- _Material supplied_
(** X14: the image records are in page order and so are the graph records,
    with page numbers that grow strictly, so a page has at most one record;
    images and graphs together are no more than the pages. *)
Theorem visual_records_ordered arctan2 pages :
  StronglySorted lt
    (map image_page_number (images (async_extract arctan2 (Ok pages)))) /\
  StronglySorted lt
    (map graph_page_number (graphs (async_extract arctan2 (Ok pages)))) /\
  length (images (async_extract arctan2 (Ok pages)))
  + length (graphs (async_extract arctan2 (Ok pages)))
  <= length pages.
Proof.
  unfold async_extract. cbn [bind].
  destruct (for_pages arctan2 (empty_result None) (enumerate 1 pages))
    as [ve|e] eqn:E.
  - assert (H0 : in_page_order 1 (empty_result None)).
    { unfold in_page_order. cbn. repeat split; try constructor. }
    destruct (for_pages_order arctan2 pages 1 _ ve H0 E)
      as [Hsi [Hsg [_ [_ Hlen]]]].
    split; [exact Hsi | split; [exact Hsg | lia]].
  - cbn. repeat split; try constructor. lia.
Qed.

End VisualCoverage.

(** ** Numbers in decimal *)

Module DigitsFacts.

Local Open Scope N_scope.

Lemma digit_cases d : d < 10 ->
  d = 0 \/ d = 1 \/ d = 2 \/ d = 3 \/ d = 4 \/ d = 5 \/ d = 6 \/ d = 7
  \/ d = 8 \/ d = 9.
Proof. lia. Qed.

Lemma digit_char_digit d : d < 10 -> re_digit (digit_char d) = true.
Proof.
  intro H. destruct (digit_cases d H) as [-> | [-> | [-> | [-> | [-> | [-> |
    [-> | [-> | [-> | ->]]]]]]]]]; reflexivity.
Qed.

Lemma digit_char_value d : d < 10 -> digit_value (digit_char d) = d.
Proof.
  intro H. destruct (digit_cases d H) as [-> | [-> | [-> | [-> | [-> | [-> |
    [-> | [-> | [-> | ->]]]]]]]]]; reflexivity.
Qed.

Lemma digits_of_digits fuel : forall n acc,
  forallb re_digit acc = true ->
  forallb re_digit (digits_of fuel n acc) = true.
Proof.
  induction fuel as [|fuel IH]; intros n acc H; cbn [digits_of]; [exact H|].
  assert (Hd : forallb re_digit (digit_char (n mod 10) :: acc) = true).
  { cbn [forallb]. rewrite H, digit_char_digit; [reflexivity|].
    apply N.mod_lt. discriminate. }
  destruct (n <? 10); [exact Hd | now apply IH].
Qed.

Lemma digits_of_length fuel : forall n acc,
  (length acc <= length (digits_of fuel n acc))%nat.
Proof.
  induction fuel as [|fuel IH]; intros n acc; cbn [digits_of]; [lia|].
  destruct (n <? 10); [cbn [length]; lia|].
  specialize (IH (n / 10) (digit_char (n mod 10) :: acc)).
  cbn [length] in IH. lia.
Qed.

Lemma digits_of_value fuel : forall n acc,
  n < 10 ^ N.of_nat fuel ->
  digits_value 0 (digits_of fuel n acc) = digits_value n acc.
Proof.
  induction fuel as [|fuel IH]; intros n acc Hn; cbn [digits_of].
  - change (10 ^ N.of_nat 0) with 1 in Hn. now replace n with 0 by lia.
  - assert (Hm : n mod 10 < 10) by (apply N.mod_lt; discriminate).
    destruct (N.ltb_spec n 10) as [Hlt | Hge].
    + unfold digits_value. cbn [fold_left].
      rewrite (digit_char_value _ Hm), N.mod_small by exact Hlt.
      now rewrite N.mul_0_r, N.add_0_l.
    + rewrite IH.
      * unfold digits_value. cbn [fold_left].
        rewrite (digit_char_value _ Hm).
        now rewrite <- (N.div_mod n 10) by discriminate.
      * rewrite Nat2N.inj_succ, N.pow_succ_r' in Hn.
        apply N.Div0.div_lt_upper_bound. exact Hn.
Qed.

- _Aim of the exercise_
Using the entries above, print each one again without any alteration.

- _Task response_
(** X14: the image records are in page order and so are the graph records,
    with page numbers that grow strictly, so a page has at most one record;
    images and graphs together are no more than the pages. *)
Theorem visual_records_ordered arctan2 pages :
  StronglySorted lt
    (map image_page_number (images (async_extract arctan2 (Ok pages)))) /\
  StronglySorted lt
    (map graph_page_number (graphs (async_extract arctan2 (Ok pages)))) /\
  length (images (async_extract arctan2 (Ok pages)))
  + length (graphs (async_extract arctan2 (Ok pages)))
  <= length pages.
Proof.
  unfold async_extract. cbn [bind].
  destruct (for_pages arctan2 (empty_result None) (enumerate 1 pages))
    as [ve|e] eqn:E.
  - assert (H0 : in_page_order 1 (empty_result None)).
    { unfold in_page_order. cbn. repeat split; try constructor. }
    destruct (for_pages_order arctan2 pages 1 _ ve H0 E)
      as [Hsi [Hsg [_ [_ Hlen]]]].
    split; [exact Hsi | split; [exact Hsg | lia]].
  - cbn. repeat split; try constructor. lia.
Qed.

End VisualCoverage.

(** ** Numbers in decimal *)

Module DigitsFacts.

Local Open Scope N_scope.

Lemma digit_cases d : d < 10 ->
  d = 0 \/ d = 1 \/ d = 2 \/ d = 3 \/ d = 4 \/ d = 5 \/ d = 6 \/ d = 7
  \/ d = 8 \/ d = 9.
Proof. lia. Qed.

Lemma digit_char_digit d : d < 10 -> re_digit (digit_char d) = true.
Proof.
  intro H. destruct (digit_cases d H) as [-> | [-> | [-> | [-> | [-> | [-> |
    [-> | [-> | [-> | ->]]]]]]]]]; reflexivity.
Qed.

Lemma digit_char_value d : d < 10 -> digit_value (digit_char d) = d.
Proof.
  intro H. destruct (digit_cases d H) as [-> | [-> | [-> | [-> | [-> | [-> |
    [-> | [-> | [-> | ->]]]]]]]]]; reflexivity.
Qed.

Lemma digits_of_digits fuel : forall n acc,
  forallb re_digit acc = true ->
  forallb re_digit (digits_of fuel n acc) = true.
Proof.
  induction fuel as [|fuel IH]; intros n acc H; cbn [digits_of]; [exact H|].
  assert (Hd : forallb re_digit (digit_char (n mod 10) :: acc) = true).
  { cbn [forallb]. rewrite H, digit_char_digit; [reflexivity|].
    apply N.mod_lt. discriminate. }
  destruct (n <? 10); [exact Hd | now apply IH].
Qed.

Lemma digits_of_length fuel : forall n acc,
  (length acc <= length (digits_of fuel n acc))%nat.
Proof.
  induction fuel as [|fuel IH]; intros n acc; cbn [digits_of]; [lia|].
  destruct (n <? 10); [cbn [length]; lia|].
  specialize (IH (n / 10) (digit_char (n mod 10) :: acc)).
  cbn [length] in IH. lia.
Qed.

Lemma digits_of_value fuel : forall n acc,
  n < 10 ^ N.of_nat fuel ->
  digits_value 0 (digits_of fuel n acc) = digits_value n acc.
Proof.
  induction fuel as [|fuel IH]; intros n acc Hn; cbn [digits_of].
  - change (10 ^ N.of_nat 0) with 1 in Hn. now replace n with 0 by lia.
  - assert (Hm : n mod 10 < 10) by (apply N.mod_lt; discriminate).
    destruct (N.ltb_spec n 10) as [Hlt | Hge].
    + unfold digits_value. cbn [fold_left].
      rewrite (digit_char_value _ Hm), N.mod_small by exact Hlt.
      now rewrite N.mul_0_r, N.add_0_l.
    + rewrite IH.
      * unfold digits_value. cbn [fold_left].
        rewrite (digit_char_value _ Hm).
        now rewrite <- (N.div_mod n 10) by discriminate.
      * rewrite Nat2N.inj_succ, N.pow_succ_r' in Hn.
        apply N.Div0.div_lt_upper_bound. exact Hn.
Qed.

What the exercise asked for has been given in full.